Every line in the data below from the one containing "(* ===== verification/Receipt.v ===== *)" down to the one containing "Definition with_receipt_hash (h", both included, must be retyped exactly; no other line is to appear.

DATA EXCERPTS: Begin

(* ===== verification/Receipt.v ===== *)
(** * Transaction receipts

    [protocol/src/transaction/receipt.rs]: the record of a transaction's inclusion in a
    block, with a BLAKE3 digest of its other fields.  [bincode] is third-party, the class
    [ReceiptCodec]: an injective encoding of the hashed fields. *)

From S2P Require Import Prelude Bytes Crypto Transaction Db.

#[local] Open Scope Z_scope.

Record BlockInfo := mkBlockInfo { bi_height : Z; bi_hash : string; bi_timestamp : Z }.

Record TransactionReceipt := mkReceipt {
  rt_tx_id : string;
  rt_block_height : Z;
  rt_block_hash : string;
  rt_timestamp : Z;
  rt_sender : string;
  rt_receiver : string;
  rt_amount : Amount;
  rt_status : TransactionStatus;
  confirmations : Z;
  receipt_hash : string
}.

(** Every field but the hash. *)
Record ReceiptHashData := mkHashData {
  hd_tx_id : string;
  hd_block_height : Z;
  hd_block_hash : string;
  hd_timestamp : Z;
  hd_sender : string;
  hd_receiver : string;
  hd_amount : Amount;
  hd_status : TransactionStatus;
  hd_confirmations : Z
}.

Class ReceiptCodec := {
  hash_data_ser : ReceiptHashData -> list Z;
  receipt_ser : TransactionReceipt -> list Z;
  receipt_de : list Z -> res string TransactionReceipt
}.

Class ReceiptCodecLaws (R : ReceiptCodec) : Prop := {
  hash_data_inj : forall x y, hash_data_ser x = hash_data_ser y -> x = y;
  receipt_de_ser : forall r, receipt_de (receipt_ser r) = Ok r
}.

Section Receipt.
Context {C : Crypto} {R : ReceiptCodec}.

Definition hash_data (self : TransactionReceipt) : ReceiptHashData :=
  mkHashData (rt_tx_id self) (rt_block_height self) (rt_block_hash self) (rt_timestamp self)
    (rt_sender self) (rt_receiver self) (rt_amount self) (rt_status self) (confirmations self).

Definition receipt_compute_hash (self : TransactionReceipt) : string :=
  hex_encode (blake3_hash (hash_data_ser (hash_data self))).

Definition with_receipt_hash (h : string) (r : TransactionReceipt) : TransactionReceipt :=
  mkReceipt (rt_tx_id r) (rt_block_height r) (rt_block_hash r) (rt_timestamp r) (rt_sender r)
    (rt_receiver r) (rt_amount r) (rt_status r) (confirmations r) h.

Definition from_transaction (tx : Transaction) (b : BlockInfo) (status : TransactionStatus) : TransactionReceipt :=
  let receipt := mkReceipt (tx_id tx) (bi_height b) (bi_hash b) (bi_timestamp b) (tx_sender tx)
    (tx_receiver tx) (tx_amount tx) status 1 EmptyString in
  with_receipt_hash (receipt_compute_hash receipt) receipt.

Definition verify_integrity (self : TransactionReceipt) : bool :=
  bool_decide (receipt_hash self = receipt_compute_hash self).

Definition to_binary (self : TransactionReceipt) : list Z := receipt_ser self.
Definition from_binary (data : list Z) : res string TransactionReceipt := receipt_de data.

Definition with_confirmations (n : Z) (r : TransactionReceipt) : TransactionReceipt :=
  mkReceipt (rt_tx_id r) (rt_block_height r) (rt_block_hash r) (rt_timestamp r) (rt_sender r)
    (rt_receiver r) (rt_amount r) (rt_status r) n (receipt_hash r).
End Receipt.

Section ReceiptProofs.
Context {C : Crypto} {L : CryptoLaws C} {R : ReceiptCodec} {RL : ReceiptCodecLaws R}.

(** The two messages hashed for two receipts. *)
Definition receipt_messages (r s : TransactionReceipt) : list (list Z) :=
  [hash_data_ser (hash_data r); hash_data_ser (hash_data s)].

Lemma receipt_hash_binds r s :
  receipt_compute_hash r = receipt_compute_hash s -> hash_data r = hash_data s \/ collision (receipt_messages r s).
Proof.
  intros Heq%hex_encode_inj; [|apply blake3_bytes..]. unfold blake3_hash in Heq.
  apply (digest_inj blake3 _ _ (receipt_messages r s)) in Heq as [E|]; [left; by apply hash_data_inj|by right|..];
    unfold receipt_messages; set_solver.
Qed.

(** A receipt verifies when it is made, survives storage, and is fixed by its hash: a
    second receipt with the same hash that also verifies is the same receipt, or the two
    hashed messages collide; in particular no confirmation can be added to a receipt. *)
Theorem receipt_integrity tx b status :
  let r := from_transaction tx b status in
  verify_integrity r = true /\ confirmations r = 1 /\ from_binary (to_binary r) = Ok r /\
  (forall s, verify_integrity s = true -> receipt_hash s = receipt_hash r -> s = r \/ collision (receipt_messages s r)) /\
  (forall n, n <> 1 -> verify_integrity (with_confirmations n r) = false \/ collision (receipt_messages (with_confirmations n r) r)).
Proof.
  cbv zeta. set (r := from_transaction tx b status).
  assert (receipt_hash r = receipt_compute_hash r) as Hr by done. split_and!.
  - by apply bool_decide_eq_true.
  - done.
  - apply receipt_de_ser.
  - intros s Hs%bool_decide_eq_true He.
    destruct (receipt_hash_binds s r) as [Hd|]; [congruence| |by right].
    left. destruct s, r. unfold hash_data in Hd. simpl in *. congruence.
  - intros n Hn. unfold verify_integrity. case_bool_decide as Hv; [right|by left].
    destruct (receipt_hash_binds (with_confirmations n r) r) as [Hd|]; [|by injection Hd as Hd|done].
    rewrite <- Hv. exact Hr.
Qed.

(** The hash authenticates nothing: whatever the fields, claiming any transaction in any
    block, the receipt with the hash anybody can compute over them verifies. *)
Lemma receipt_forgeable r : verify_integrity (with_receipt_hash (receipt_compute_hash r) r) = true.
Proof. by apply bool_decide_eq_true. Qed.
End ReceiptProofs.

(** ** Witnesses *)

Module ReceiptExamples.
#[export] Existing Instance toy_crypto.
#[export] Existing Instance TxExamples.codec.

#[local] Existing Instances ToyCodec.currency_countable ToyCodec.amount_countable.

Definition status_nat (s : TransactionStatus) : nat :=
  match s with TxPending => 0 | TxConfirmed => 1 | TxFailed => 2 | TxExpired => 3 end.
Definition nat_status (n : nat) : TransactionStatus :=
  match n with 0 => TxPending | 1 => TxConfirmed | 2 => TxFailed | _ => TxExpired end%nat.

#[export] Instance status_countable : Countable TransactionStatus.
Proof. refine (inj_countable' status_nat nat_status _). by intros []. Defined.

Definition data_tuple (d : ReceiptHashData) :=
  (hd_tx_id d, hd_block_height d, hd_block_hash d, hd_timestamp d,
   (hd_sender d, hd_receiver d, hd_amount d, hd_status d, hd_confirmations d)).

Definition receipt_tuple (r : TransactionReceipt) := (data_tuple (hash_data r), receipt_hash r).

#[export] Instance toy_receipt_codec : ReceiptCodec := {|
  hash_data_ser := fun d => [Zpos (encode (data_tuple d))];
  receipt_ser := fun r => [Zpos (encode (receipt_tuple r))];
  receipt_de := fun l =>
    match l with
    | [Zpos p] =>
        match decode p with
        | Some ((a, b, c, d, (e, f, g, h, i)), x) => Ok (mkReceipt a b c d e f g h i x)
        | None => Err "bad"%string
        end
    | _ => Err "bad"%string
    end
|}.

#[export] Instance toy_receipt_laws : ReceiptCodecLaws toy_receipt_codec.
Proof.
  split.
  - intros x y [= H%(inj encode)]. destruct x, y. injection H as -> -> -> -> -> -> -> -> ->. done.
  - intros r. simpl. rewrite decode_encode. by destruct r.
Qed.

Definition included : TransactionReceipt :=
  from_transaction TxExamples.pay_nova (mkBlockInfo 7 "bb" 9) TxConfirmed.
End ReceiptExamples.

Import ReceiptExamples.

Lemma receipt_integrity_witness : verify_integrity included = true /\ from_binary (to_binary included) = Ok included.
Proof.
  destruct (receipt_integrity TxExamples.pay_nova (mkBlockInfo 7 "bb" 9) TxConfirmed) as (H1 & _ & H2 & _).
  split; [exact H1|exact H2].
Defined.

DATA EXCERPTS: End
DATA EXCERPTS: Begin

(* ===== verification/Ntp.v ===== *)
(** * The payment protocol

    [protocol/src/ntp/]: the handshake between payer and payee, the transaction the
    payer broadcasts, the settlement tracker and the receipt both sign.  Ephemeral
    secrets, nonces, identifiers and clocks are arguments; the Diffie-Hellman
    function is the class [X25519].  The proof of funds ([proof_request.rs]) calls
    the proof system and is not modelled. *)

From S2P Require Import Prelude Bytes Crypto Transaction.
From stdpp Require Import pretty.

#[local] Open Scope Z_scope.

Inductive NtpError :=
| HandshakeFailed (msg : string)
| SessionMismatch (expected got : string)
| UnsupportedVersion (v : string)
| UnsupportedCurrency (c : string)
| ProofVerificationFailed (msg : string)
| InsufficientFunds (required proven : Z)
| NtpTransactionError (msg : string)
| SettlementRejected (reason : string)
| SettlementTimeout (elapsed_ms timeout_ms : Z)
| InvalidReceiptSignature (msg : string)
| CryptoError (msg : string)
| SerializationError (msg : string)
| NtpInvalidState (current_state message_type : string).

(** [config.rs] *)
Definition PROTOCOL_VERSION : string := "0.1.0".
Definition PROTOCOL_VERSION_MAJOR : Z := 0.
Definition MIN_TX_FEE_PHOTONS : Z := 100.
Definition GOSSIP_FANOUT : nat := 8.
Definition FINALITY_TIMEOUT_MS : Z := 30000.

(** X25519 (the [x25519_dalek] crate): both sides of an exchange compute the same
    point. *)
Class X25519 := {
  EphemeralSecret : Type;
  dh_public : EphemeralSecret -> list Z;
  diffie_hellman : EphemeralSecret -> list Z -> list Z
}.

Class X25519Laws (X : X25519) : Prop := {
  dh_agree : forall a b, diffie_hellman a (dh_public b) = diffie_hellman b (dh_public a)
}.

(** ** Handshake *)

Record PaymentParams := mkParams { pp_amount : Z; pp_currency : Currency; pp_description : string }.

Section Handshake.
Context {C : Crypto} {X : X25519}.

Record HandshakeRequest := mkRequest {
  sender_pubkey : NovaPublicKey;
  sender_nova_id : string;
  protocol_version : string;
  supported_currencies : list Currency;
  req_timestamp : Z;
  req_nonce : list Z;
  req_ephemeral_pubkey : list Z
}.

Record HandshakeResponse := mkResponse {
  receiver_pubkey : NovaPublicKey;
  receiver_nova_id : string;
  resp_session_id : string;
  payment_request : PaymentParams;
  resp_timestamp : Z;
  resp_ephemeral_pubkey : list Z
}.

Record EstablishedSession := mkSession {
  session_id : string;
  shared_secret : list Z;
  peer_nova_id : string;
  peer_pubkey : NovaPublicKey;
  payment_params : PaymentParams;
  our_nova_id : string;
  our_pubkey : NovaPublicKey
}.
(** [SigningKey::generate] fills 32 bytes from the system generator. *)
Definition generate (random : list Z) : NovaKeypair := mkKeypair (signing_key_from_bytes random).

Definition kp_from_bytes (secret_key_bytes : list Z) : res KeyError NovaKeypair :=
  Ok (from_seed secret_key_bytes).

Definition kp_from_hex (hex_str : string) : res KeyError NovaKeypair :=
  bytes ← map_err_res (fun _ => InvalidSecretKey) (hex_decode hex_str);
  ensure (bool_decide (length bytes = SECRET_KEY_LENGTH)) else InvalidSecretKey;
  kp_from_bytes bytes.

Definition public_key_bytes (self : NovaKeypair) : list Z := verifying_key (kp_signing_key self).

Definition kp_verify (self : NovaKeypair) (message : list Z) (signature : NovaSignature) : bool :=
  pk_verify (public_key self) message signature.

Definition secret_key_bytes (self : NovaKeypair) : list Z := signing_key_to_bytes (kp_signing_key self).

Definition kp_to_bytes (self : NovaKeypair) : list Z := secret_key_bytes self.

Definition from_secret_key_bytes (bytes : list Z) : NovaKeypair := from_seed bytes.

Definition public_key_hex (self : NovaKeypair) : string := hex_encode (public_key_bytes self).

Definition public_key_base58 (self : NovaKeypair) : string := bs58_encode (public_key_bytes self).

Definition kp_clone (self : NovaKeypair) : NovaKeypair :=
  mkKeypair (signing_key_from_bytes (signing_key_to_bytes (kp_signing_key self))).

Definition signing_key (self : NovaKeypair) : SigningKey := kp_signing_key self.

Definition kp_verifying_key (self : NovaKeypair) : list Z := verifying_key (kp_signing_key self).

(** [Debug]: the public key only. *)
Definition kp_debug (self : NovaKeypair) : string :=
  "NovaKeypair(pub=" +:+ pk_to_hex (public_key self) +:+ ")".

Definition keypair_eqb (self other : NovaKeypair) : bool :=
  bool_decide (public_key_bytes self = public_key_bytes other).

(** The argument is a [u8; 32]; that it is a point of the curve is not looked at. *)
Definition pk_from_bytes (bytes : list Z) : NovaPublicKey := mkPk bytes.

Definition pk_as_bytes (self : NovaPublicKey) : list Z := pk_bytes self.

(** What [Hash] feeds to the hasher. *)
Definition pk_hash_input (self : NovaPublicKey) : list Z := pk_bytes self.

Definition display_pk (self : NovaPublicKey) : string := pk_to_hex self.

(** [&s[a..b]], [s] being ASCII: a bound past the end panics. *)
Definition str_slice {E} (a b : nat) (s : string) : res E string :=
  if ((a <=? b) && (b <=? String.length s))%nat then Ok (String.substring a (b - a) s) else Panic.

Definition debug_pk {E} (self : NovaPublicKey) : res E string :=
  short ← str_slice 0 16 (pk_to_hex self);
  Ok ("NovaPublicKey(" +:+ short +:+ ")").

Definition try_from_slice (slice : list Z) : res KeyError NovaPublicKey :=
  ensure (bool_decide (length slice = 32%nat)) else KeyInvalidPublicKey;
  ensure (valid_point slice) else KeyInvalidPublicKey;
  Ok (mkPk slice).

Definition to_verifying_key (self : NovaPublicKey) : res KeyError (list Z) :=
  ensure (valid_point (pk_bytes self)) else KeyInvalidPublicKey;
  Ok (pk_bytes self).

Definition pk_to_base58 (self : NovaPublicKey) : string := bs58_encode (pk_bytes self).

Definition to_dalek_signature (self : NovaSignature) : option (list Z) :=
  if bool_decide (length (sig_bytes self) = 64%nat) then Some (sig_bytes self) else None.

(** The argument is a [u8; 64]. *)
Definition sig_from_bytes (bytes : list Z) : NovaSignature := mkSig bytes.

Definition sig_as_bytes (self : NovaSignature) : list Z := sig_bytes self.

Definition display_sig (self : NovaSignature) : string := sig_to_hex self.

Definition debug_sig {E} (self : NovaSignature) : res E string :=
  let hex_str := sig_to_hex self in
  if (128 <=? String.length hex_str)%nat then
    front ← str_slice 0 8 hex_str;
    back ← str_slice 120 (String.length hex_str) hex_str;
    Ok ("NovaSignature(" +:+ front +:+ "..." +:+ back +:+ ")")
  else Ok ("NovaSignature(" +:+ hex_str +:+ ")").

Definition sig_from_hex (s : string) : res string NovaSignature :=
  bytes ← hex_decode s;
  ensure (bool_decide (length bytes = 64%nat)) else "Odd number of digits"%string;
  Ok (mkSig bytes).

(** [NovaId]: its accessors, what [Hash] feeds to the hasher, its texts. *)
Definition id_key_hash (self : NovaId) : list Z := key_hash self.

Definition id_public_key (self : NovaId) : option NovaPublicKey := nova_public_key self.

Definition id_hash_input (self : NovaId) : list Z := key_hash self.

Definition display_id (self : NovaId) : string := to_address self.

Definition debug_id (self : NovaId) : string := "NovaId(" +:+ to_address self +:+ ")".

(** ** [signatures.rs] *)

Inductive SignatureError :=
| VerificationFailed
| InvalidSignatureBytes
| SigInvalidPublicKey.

DATA EXCERPTS: End
DATA EXCERPTS: Begin

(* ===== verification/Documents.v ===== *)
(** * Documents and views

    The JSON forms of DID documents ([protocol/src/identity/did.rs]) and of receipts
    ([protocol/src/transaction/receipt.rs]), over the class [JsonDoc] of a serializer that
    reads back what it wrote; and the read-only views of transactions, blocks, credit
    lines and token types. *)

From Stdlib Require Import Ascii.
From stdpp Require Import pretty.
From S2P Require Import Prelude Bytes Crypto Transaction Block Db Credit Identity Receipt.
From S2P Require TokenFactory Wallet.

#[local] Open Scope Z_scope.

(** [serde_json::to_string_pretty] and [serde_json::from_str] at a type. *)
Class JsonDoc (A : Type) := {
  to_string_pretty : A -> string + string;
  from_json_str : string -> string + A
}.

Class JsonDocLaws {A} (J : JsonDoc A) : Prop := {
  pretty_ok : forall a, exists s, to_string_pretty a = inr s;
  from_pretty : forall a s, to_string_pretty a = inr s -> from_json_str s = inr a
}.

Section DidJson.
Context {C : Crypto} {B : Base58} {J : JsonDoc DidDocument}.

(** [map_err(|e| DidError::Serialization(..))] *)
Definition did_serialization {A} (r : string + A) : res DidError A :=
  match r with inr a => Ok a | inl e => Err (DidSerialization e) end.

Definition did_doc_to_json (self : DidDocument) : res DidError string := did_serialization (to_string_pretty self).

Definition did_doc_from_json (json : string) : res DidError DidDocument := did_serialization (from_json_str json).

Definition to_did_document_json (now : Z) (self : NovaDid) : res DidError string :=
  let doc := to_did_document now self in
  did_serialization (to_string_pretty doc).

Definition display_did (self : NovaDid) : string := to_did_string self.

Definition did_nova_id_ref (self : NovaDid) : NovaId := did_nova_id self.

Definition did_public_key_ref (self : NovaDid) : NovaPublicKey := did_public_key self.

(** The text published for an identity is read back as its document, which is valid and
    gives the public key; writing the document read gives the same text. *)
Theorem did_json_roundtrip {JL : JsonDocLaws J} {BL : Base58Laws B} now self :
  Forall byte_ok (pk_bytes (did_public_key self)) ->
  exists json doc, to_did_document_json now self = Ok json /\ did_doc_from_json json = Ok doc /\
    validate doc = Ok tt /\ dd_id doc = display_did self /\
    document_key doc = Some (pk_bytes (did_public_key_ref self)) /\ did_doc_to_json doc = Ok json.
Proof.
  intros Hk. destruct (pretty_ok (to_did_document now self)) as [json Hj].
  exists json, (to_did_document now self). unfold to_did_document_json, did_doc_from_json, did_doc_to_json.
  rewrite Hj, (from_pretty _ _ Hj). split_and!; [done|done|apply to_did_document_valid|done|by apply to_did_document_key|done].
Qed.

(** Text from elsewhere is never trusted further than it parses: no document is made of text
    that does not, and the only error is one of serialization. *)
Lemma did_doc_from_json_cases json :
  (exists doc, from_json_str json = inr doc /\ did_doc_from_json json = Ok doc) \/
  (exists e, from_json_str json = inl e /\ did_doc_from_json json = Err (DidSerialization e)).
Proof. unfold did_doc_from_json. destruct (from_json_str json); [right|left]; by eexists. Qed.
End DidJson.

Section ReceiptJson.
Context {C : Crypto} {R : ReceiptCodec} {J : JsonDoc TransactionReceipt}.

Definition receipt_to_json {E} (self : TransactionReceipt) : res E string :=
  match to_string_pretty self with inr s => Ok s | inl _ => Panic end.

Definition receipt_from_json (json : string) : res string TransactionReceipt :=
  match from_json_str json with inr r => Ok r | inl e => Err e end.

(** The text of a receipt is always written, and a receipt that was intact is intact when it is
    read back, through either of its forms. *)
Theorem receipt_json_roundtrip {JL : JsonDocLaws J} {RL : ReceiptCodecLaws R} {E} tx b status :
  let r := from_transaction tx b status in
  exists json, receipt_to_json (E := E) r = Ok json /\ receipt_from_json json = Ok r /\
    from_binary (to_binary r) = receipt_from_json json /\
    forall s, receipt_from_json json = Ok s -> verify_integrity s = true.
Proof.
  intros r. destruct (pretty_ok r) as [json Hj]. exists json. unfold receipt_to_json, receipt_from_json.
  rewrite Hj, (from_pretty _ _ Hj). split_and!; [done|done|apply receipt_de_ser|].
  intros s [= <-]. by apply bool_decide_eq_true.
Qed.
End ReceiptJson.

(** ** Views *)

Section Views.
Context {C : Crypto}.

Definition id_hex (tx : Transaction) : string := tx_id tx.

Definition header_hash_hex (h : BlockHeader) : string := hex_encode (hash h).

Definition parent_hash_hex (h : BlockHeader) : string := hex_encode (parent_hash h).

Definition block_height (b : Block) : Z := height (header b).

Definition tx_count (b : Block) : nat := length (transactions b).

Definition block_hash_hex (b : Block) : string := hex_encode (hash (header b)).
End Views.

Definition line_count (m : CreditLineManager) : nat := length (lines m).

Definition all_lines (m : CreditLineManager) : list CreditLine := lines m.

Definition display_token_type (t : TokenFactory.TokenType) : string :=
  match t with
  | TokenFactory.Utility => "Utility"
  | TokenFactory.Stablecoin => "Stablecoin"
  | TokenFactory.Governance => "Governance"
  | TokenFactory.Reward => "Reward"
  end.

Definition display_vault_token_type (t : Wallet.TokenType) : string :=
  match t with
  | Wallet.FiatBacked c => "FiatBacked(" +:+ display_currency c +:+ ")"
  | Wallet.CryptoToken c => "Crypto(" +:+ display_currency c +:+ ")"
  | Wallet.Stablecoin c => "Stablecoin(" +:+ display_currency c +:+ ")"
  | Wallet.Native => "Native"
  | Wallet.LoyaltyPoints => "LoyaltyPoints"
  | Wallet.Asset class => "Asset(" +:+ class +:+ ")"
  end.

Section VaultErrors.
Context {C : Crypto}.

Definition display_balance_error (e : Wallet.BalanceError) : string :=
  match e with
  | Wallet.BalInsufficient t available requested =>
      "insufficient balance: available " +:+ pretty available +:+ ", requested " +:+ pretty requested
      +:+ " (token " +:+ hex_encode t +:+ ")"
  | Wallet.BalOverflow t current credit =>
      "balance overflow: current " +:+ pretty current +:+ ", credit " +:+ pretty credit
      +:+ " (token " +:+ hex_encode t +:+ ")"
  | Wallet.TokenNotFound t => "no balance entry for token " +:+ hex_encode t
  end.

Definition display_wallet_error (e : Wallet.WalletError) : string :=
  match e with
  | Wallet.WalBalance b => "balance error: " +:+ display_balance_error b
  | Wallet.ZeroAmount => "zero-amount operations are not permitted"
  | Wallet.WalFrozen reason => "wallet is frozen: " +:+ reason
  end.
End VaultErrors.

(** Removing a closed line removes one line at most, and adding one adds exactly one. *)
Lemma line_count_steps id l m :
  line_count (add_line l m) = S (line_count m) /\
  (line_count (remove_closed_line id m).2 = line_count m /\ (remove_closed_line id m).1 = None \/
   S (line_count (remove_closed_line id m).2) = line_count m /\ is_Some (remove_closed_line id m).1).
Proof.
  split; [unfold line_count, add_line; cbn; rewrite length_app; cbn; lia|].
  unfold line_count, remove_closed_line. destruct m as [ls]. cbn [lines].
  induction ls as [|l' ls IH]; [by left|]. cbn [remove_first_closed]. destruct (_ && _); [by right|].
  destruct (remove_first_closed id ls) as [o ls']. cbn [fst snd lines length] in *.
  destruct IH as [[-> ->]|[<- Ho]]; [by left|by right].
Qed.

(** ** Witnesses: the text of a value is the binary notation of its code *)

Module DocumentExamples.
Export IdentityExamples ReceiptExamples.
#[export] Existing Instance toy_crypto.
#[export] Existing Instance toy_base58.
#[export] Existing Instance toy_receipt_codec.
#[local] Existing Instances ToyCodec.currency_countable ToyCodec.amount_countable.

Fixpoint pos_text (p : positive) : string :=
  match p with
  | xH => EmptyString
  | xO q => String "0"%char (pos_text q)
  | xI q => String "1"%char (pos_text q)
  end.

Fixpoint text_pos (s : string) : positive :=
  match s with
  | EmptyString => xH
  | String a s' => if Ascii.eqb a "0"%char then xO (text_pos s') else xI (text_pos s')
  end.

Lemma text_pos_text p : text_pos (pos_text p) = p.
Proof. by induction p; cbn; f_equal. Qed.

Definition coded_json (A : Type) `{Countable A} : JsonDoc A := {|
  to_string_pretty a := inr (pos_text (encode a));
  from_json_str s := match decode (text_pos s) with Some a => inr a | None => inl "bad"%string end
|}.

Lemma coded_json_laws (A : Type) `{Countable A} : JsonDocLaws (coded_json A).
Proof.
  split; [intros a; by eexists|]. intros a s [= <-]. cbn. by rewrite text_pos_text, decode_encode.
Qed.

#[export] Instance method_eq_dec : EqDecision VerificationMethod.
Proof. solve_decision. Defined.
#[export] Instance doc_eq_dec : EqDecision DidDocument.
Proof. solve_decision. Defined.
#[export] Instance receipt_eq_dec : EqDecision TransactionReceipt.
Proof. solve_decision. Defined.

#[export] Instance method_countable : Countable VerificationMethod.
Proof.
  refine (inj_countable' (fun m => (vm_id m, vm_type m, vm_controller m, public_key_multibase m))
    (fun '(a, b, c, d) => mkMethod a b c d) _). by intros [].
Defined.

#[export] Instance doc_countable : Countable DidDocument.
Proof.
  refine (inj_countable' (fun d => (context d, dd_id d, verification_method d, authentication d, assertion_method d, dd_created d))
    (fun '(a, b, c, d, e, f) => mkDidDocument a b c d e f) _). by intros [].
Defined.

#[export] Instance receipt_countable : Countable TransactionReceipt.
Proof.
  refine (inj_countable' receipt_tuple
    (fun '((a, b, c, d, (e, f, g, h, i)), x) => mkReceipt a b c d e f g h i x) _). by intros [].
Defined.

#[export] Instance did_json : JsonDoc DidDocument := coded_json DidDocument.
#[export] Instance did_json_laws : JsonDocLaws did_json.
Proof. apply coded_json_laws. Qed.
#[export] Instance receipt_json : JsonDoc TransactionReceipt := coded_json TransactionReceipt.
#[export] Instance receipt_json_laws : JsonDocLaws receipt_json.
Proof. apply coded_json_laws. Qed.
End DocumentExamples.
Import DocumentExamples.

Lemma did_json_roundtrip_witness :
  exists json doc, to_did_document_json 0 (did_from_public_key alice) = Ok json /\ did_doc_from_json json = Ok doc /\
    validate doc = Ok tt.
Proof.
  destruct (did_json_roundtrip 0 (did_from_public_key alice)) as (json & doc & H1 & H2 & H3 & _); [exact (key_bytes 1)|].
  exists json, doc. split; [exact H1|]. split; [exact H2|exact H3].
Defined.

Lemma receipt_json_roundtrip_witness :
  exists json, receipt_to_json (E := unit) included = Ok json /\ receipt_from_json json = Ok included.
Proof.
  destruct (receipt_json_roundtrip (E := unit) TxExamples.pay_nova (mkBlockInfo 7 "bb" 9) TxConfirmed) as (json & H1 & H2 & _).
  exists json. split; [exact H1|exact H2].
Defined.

DATA EXCERPTS: End

**RESULT FOR THIS EXERCISE:**
(* ===== verification/Receipt.v ===== *)
(** * Transaction receipts

    [protocol/src/transaction/receipt.rs]: the record of a transaction's inclusion in a
    block, with a BLAKE3 digest of its other fields.  [bincode] is third-party, the class
    [ReceiptCodec]: an injective encoding of the hashed fields. *)

From S2P Require Import Prelude Bytes Crypto Transaction Db.

#[local] Open Scope Z_scope.

Record BlockInfo := mkBlockInfo { bi_height : Z; bi_hash : string; bi_timestamp : Z }.

Record TransactionReceipt := mkReceipt {
  rt_tx_id : string;
  rt_block_height : Z;
  rt_block_hash : string;
  rt_timestamp : Z;
  rt_sender : string;
  rt_receiver : string;
  rt_amount : Amount;
  rt_status : TransactionStatus;
  confirmations : Z;
  receipt_hash : string
}.

(** Every field but the hash. *)
Record ReceiptHashData := mkHashData {
  hd_tx_id : string;
  hd_block_height : Z;
  hd_block_hash : string;
  hd_timestamp : Z;
  hd_sender : string;
  hd_receiver : string;
  hd_amount : Amount;
  hd_status : TransactionStatus;
  hd_confirmations : Z
}.

Class ReceiptCodec := {
  hash_data_ser : ReceiptHashData -> list Z;
  receipt_ser : TransactionReceipt -> list Z;
  receipt_de : list Z -> res string TransactionReceipt
}.

Class ReceiptCodecLaws (R : ReceiptCodec) : Prop := {
  hash_data_inj : forall x y, hash_data_ser x = hash_data_ser y -> x = y;
  receipt_de_ser : forall r, receipt_de (receipt_ser r) = Ok r
}.

Section Receipt.
Context {C : Crypto} {R : ReceiptCodec}.

Definition hash_data (self : TransactionReceipt) : ReceiptHashData :=
  mkHashData (rt_tx_id self) (rt_block_height self) (rt_block_hash self) (rt_timestamp self)
    (rt_sender self) (rt_receiver self) (rt_amount self) (rt_status self) (confirmations self).

Definition receipt_compute_hash (self : TransactionReceipt) : string :=
  hex_encode (blake3_hash (hash_data_ser (hash_data self))).

Definition with_receipt_hash (h : string) (r : TransactionReceipt) : TransactionReceipt :=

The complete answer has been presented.